Source data:
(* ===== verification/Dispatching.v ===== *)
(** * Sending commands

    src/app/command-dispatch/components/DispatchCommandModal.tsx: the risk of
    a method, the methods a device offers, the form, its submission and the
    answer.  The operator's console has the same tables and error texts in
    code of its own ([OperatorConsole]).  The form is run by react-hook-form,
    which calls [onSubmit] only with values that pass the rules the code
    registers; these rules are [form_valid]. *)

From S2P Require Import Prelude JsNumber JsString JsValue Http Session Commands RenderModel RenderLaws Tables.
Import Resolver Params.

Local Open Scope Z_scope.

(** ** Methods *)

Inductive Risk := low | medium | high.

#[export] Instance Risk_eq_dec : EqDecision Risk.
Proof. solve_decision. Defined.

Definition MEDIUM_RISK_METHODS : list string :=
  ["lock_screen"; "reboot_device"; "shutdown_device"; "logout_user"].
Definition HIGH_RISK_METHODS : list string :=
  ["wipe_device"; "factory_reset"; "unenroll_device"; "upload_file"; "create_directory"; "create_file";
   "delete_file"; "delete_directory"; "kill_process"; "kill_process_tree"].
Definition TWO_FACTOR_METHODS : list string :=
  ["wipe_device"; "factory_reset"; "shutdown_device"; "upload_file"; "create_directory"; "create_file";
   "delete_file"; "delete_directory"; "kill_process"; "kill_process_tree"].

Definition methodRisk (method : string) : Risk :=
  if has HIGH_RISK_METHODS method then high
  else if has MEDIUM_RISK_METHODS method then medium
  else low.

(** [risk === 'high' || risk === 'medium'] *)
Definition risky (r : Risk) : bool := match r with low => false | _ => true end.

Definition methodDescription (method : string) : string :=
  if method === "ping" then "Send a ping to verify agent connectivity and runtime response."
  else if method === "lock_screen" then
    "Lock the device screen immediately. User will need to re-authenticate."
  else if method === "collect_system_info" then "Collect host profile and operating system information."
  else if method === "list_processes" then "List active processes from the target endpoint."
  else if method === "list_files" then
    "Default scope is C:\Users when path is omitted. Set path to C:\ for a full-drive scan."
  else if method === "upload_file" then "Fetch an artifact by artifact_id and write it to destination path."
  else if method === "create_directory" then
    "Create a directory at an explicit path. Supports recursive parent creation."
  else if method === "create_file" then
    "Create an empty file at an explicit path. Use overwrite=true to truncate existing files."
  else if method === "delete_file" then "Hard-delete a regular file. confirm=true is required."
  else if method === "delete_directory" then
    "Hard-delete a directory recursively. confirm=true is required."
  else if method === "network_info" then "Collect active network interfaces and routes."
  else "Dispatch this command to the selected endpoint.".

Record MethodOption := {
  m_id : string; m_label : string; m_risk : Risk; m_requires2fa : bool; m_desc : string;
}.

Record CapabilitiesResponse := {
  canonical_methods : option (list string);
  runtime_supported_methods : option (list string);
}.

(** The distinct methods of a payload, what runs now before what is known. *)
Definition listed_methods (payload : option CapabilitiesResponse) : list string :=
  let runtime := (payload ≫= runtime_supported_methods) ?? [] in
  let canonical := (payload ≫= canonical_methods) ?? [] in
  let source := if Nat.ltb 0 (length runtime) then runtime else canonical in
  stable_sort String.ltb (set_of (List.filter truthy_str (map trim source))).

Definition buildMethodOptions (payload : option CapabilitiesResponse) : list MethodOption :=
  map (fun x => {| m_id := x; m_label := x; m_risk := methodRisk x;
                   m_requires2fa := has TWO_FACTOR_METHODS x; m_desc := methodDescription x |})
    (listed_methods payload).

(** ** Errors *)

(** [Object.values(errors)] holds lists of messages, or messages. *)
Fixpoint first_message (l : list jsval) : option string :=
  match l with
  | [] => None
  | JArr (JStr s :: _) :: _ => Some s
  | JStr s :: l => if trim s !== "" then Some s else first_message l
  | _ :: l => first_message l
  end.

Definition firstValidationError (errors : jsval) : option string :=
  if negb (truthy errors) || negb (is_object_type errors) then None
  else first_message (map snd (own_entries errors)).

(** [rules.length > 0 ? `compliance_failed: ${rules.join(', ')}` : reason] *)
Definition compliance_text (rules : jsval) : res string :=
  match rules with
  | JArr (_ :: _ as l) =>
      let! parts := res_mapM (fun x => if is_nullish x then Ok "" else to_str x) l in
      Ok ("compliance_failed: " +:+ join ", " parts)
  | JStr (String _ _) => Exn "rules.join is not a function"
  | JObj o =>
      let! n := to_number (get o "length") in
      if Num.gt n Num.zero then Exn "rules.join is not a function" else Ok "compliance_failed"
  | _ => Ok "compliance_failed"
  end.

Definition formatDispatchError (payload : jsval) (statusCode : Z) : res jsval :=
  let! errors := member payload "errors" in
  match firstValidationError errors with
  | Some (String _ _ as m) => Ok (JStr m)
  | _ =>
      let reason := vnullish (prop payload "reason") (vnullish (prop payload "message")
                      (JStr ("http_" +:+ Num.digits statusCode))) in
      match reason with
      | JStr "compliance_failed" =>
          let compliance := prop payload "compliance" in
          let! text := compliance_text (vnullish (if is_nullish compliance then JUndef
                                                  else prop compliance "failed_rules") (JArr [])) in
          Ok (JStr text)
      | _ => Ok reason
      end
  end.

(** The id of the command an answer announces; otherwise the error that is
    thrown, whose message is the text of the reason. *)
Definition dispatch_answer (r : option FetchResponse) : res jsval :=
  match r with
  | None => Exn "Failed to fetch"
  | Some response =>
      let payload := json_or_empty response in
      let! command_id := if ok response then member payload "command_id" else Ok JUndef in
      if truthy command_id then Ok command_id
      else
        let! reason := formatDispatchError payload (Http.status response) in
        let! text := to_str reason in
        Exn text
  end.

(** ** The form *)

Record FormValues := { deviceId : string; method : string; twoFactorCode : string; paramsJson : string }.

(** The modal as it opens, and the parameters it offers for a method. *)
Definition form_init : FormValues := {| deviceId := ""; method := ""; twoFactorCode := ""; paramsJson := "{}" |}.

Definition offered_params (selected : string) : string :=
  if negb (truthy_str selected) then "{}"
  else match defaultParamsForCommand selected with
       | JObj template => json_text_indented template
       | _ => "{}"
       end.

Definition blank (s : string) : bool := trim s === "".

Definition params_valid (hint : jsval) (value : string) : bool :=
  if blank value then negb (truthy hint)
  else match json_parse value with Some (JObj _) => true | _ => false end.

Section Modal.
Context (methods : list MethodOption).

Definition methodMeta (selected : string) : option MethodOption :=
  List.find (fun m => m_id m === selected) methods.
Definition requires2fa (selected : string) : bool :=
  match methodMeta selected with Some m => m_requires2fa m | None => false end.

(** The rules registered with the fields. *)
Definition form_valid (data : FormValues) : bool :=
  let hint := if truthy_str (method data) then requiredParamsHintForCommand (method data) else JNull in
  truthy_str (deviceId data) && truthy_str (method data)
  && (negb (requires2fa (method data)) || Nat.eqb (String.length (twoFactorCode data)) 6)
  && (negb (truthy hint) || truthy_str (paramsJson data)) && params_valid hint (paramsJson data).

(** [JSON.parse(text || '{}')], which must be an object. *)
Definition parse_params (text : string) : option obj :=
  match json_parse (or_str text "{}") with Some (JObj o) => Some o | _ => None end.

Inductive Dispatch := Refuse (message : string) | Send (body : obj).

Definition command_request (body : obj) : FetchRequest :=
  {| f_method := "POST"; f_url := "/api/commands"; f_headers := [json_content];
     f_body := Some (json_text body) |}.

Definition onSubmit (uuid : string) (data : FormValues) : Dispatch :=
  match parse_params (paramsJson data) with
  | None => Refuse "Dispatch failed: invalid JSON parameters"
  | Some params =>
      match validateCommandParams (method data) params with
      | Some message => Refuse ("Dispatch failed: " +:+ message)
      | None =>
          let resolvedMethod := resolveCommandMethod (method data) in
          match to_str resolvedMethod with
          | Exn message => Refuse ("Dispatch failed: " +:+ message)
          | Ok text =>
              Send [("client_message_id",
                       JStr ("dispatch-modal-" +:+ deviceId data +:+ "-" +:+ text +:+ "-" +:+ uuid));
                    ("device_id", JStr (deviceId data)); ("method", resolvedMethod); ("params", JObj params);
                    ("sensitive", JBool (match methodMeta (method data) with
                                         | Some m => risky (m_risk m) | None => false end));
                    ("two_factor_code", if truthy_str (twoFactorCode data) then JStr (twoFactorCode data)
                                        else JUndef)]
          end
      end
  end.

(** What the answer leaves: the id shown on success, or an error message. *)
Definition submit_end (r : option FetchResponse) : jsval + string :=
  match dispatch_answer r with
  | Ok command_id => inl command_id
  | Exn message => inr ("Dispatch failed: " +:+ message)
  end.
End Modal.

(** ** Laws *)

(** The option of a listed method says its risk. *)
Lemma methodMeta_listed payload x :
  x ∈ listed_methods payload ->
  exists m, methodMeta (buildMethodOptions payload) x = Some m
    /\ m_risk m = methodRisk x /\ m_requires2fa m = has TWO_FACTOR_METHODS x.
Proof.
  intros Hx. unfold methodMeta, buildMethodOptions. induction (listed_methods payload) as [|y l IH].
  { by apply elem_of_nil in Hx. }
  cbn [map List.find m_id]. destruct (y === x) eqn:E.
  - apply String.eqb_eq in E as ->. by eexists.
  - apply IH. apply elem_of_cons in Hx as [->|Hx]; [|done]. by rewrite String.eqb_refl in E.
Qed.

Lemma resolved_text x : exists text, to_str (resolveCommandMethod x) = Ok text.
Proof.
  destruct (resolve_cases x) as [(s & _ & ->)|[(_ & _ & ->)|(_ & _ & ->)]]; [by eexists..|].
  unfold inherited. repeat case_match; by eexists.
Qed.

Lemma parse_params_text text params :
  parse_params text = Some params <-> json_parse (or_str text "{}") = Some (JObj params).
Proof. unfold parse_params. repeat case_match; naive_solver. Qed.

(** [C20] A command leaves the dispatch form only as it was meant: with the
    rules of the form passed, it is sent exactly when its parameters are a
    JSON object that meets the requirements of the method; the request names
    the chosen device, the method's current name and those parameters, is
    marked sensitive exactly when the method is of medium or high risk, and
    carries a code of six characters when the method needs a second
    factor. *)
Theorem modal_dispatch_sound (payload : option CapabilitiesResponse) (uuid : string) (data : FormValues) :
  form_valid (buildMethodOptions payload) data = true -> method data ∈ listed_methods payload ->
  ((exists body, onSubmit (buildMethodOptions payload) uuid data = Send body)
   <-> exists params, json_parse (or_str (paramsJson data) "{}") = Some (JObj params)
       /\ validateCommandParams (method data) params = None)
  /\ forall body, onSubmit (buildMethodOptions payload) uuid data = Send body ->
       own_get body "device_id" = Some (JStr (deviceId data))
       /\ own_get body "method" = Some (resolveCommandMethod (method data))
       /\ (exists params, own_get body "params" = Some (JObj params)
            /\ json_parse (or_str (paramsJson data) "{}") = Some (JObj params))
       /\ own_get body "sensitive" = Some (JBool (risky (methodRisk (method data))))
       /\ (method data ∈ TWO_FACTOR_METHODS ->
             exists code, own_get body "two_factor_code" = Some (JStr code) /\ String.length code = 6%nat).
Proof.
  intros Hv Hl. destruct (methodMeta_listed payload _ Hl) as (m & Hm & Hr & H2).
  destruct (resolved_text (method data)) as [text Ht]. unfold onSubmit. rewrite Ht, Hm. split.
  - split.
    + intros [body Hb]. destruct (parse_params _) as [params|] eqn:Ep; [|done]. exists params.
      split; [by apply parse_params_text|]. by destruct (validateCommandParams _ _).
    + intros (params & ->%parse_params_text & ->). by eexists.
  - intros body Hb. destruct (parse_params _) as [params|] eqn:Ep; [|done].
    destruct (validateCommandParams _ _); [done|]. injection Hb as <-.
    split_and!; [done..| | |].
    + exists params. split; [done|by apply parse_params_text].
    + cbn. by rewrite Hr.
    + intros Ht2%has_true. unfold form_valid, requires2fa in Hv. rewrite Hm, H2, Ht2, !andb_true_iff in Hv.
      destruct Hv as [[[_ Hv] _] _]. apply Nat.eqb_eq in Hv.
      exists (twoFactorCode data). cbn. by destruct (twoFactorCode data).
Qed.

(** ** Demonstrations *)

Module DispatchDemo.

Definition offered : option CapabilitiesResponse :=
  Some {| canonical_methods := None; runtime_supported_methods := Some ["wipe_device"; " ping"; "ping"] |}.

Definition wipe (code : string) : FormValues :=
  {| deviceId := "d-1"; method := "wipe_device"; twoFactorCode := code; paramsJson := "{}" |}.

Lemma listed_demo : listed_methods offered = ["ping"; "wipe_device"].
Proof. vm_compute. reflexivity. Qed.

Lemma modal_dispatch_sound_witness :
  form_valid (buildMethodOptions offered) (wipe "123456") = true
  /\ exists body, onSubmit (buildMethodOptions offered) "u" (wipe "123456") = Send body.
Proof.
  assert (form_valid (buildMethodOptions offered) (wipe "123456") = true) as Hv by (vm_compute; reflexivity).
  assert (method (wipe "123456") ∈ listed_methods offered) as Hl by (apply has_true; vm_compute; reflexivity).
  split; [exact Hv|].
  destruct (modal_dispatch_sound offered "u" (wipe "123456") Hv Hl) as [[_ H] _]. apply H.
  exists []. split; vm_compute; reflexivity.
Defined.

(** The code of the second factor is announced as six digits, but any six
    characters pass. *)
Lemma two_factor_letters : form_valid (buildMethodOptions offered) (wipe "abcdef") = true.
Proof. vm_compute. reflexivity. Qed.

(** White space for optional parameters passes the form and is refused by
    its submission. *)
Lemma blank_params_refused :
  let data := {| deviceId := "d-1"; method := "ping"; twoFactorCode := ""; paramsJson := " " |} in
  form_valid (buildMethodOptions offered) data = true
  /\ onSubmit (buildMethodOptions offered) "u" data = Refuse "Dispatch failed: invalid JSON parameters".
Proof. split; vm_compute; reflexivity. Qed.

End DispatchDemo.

Requirement: Using the data above, return each line that includes the word "DispatchDemo".

Answer:
Module DispatchDemo.
End DispatchDemo.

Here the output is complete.